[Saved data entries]
(* ===== verification/Version.v ===== *)
(** * Version numbers (src/Base/VersionNumber.hpp)

    [VersionNumber32] orders the terms of the Raft component and [VersionNumber64] its
    message serials.  Both wrap around, and compare "in the circle": a version is less
    than the ones of the half circle ahead of it.  The operations are written once over
    the largest value [MAXV] of the width and instantiated at the two widths. *)

From S2P Require Import Prelude.
Local Open Scope Z_scope.

Section Width.
Variable MAXV : Z.

(** The unsigned arithmetic of the width. *)
Definition wrapv (z : Z) : Z := z mod (MAXV + 1).

Definition incr (v : Z) : Z :=
  if negb (v =? MAXV) then wrapv (v + 1) else 0.

Definition addv (v step : Z) : Z :=
  let res := wrapv (MAXV - v) in
  if step <? res then wrapv (v + step) else wrapv (step - res - 1).

Definition ltv (l r : Z) : bool :=
  if l <? r then wrapv (r - l) <=? MAXV / 2
  else MAXV / 2 <? wrapv (l - r).

Definition gtv (l r : Z) : bool :=
  if r <? l then wrapv (l - r) <=? MAXV / 2
  else MAXV / 2 <? wrapv (r - l).

Definition lev (l r : Z) : bool := (l =? r) || ltv l r.
Definition gev (l r : Z) : bool := (l =? r) || gtv l r.

Definition wfv (v : Z) : Prop := 0 <= v <= MAXV.

Context (Hmax : 1 <= MAXV).

Lemma wrapv_small z : 0 <= z <= MAXV -> wrapv z = z.
Proof using Hmax. intros ?. unfold wrapv. apply Z.mod_small. lia. Qed.

Lemma wrapv_bound z : wfv (wrapv z).
Proof using Hmax.
  unfold wfv, wrapv. pose proof (Z.mod_pos_bound z (MAXV + 1)). lia.
Qed.

Lemma addv_mod v s : wfv v -> wfv s -> addv v s = (v + s) mod (MAXV + 1).
Proof using Hmax.
  unfold addv, wfv. intros Hv Hs. rewrite (wrapv_small (MAXV - v)) by lia.
  zcases; [reflexivity|]. unfold wrapv.
  rewrite <- (Z_mod_plus_full (s - _ - 1) 1). f_equal. lia.
Qed.

Lemma incr_addv v : wfv v -> incr v = addv v 1.
Proof using Hmax.
  intros Hv. rewrite addv_mod by (unfold wfv in *; lia).
  unfold incr, wfv in *. destruct (Z.eqb_spec v MAXV) as [->|]; simpl; [|reflexivity].
  by rewrite Z_mod_same_full.
Qed.

(** The distance from [l] forward to [r], a number below [MAXV + 1]. *)
Definition ahead (l r : Z) : Z := (r - l) mod (MAXV + 1).

Lemma ahead_cases l r :
  wfv l -> wfv r -> ahead l r = if r <? l then r - l + (MAXV + 1) else r - l.
Proof using Hmax.
  unfold ahead, wfv. intros. zcases.
  - rewrite <- (Z_mod_plus_full _ 1), Z.mod_small; lia.
  - apply Z.mod_small. lia.
Qed.

(** [l < r] says that [r] is in the half circle ahead of [l]; the antipode, which is as
    far in both directions, is resolved by the plain order. *)
Lemma ltv_spec l r :
  wfv l -> wfv r -> MAXV mod 2 = 1 ->
  ltv l r = true <->
  0 < ahead l r /\ (ahead l r <= MAXV / 2 \/ (ahead l r = MAXV / 2 + 1 /\ r < l)).
Proof using Hmax.
  intros Hl Hr Hodd. rewrite ahead_cases by done. unfold ltv, wfv in *.
  assert (MAXV = 2 * (MAXV / 2) + 1) by (pose proof (Z_div_mod_eq_full MAXV 2); lia).
  destruct (Z.ltb_spec l r), (Z.ltb_spec r l); try lia;
    rewrite wrapv_small by lia; rewrite ?Z.leb_le, ?Z.ltb_lt; lia.
Qed.

Lemma gtv_ltv l r : gtv l r = ltv r l.
Proof using Type. reflexivity. Qed.

Lemma ltv_trichotomy l r :
  wfv l -> wfv r ->
  (ltv l r = true /\ ltv r l = false /\ l <> r) \/
  (ltv l r = false /\ ltv r l = true /\ l <> r) \/
  (ltv l r = false /\ ltv r l = false /\ l = r).
Proof using Hmax.
  intros Hl Hr. unfold ltv, wfv in *.
  pose proof (Z_div_mod_eq_full MAXV 2). pose proof (Z.mod_pos_bound MAXV 2).
  destruct (Z.ltb_spec l r), (Z.ltb_spec r l); try lia;
    rewrite !wrapv_small by lia; zcases; lia.
Qed.

(** Below the half circle the comparison is the plain one. *)
Lemma ltv_window l r :
  wfv l -> wfv r -> Z.abs (r - l) <= MAXV / 2 -> ltv l r = (l <? r).
Proof using Hmax.
  intros Hl Hr Hw. unfold ltv, wfv in *. destruct (Z.ltb_spec l r).
  - rewrite wrapv_small by lia. zcases; lia.
  - rewrite wrapv_small by lia. zcases; lia.
Qed.

Lemma ltv_addv v s :
  wfv v -> 1 <= s <= MAXV / 2 -> ltv v (addv v s) = true.
Proof using Hmax.
  intros Hv Hs.
  assert (MAXV / 2 <= MAXV) by (apply Z.div_le_upper_bound; lia).
  rewrite addv_mod by (unfold wfv in *; lia).
  pose proof (Z_div_mod_eq_full MAXV 2). pose proof (Z.mod_pos_bound MAXV 2).
  unfold ltv, wfv in *. destruct (decide (v + s <= MAXV)).
  - rewrite Z.mod_small by lia. rewrite (proj2 (Z.ltb_lt _ _)) by lia.
    rewrite wrapv_small by lia. zcases; lia.
  - rewrite <- (Z_mod_plus_full _ (-1)), Z.mod_small by lia.
    rewrite (proj2 (Z.ltb_ge _ _)) by lia. rewrite wrapv_small by lia. zcases; lia.
Qed.
End Width.

(** ** VersionNumber64 *)

Definition VersionNumber64_incr : Z -> Z := incr MAX_ULLONG.
Definition VersionNumber64_add : Z -> Z -> Z := addv MAX_ULLONG.
Definition VersionNumber64_lt : Z -> Z -> bool := ltv MAX_ULLONG.
Definition VersionNumber64_gt : Z -> Z -> bool := gtv MAX_ULLONG.
Definition VersionNumber64_le : Z -> Z -> bool := lev MAX_ULLONG.
Definition VersionNumber64_ge : Z -> Z -> bool := gev MAX_ULLONG.

(** ** VersionNumber32 *)

Definition VersionNumber32_incr : Z -> Z := incr MAX_UINT.
Definition VersionNumber32_add : Z -> Z -> Z := addv MAX_UINT.
Definition VersionNumber32_lt : Z -> Z -> bool := ltv MAX_UINT.
Definition VersionNumber32_gt : Z -> Z -> bool := gtv MAX_UINT.
Definition VersionNumber32_le : Z -> Z -> bool := lev MAX_UINT.
Definition VersionNumber32_ge : Z -> Z -> bool := gev MAX_UINT.

(** ** Properties *)

(**  [VersionNumber32] addition is addition modulo 2^32 whatever branch it takes,
    [++] is adding one, and a version is below each of the 2^31 - 1 versions ahead of it. *)
Theorem version32_add_modular v s :
  wfv MAX_UINT v -> wfv MAX_UINT s ->
  VersionNumber32_add v s = u32 (v + s) /\
  VersionNumber32_incr v = u32 (v + 1) /\
  (1 <= s <= MAX_UINT / 2 -> VersionNumber32_lt v (VersionNumber32_add v s) = true).
Proof.
  intros Hv Hs. assert (1 <= MAX_UINT) by (unfold MAX_UINT; lia).
  unfold VersionNumber32_add, VersionNumber32_incr, VersionNumber32_lt, u32.
  rewrite addv_mod, incr_addv, addv_mod by (done || (unfold wfv, MAX_UINT in *; lia)).
  repeat split. intros ?. rewrite <- addv_mod by done. by apply ltv_addv.
Qed.

Lemma version32_add_modular_witness :
  VersionNumber32_add MAX_UINT 3 = 2 /\ VersionNumber32_lt MAX_UINT 2 = true.
Proof.
  destruct (version32_add_modular MAX_UINT 3) as (A & _ & B).
  - unfold wfv, MAX_UINT; lia.
  - unfold wfv, MAX_UINT; lia.
  - rewrite A in B. split; [exact A | apply B; unfold MAX_UINT; cbv; split; congruence].
Defined.

(**  The comparison of [VersionNumber32] is a strict total choice between any two
    versions (exactly one of less, greater, equal), [<=] and [>=] agree with it, it holds
    exactly towards the half circle ahead, and it is the plain order on two versions at
    most 2^31 - 1 apart. *)
Theorem version32_order l r :
  wfv MAX_UINT l -> wfv MAX_UINT r ->
  ((VersionNumber32_lt l r = true /\ VersionNumber32_gt l r = false /\ l <> r) \/
   (VersionNumber32_lt l r = false /\ VersionNumber32_gt l r = true /\ l <> r) \/
   (VersionNumber32_lt l r = false /\ VersionNumber32_gt l r = false /\ l = r)) /\
  VersionNumber32_le l r = negb (VersionNumber32_gt l r) /\
  VersionNumber32_ge l r = negb (VersionNumber32_lt l r) /\
  (VersionNumber32_lt l r = true <->
     0 < ahead MAX_UINT l r /\
     (ahead MAX_UINT l r <= MAX_UINT / 2 \/
      (ahead MAX_UINT l r = MAX_UINT / 2 + 1 /\ r < l))) /\
  (Z.abs (r - l) <= MAX_UINT / 2 -> VersionNumber32_lt l r = (l <? r)).
Proof.
  intros Hl Hr. assert (Hm : 1 <= MAX_UINT) by (unfold MAX_UINT; lia).
  unfold VersionNumber32_lt, VersionNumber32_gt, VersionNumber32_le, VersionNumber32_ge.
  unfold lev, gev. rewrite gtv_ltv.
  pose proof (ltv_trichotomy MAX_UINT Hm l r Hl Hr) as T.
  split; [done|]. split; [|split; [|split]].
  - destruct (Z.eqb_spec l r); destruct T as [(->&->&?)|[(->&->&?)|(->&->&?)]]; done.
  - destruct (Z.eqb_spec l r); destruct T as [(->&->&?)|[(->&->&?)|(->&->&?)]]; done.
  - by apply ltv_spec.
  - by apply ltv_window.
Qed.

Lemma version32_order_witness :
  VersionNumber32_le 5 MAX_UINT = negb (VersionNumber32_gt 5 MAX_UINT) /\
  VersionNumber32_gt 5 MAX_UINT = true.
Proof.
  split; [|vm_compute; reflexivity].
  apply (version32_order 5 MAX_UINT); unfold wfv, MAX_UINT; lia.
Defined.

— Work to complete —
Retype exactly the lines of the data above that fall between the line with "- rewrite Z.mod_small" and the line with "Definition VersionNumber64_lt : Z", inclusive, and add nothing.

— The completed task —
  - rewrite Z.mod_small by lia. rewrite (proj2 (Z.ltb_lt _ _)) by lia.
    rewrite wrapv_small by lia. zcases; lia.
  - rewrite <- (Z_mod_plus_full _ (-1)), Z.mod_small by lia.
    rewrite (proj2 (Z.ltb_ge _ _)) by lia. rewrite wrapv_small by lia. zcases; lia.
Qed.
End Width.

(** ** VersionNumber64 *)

Definition VersionNumber64_incr : Z -> Z := incr MAX_ULLONG.
Definition VersionNumber64_add : Z -> Z -> Z := addv MAX_ULLONG.
Definition VersionNumber64_lt : Z -> Z -> bool := ltv MAX_ULLONG.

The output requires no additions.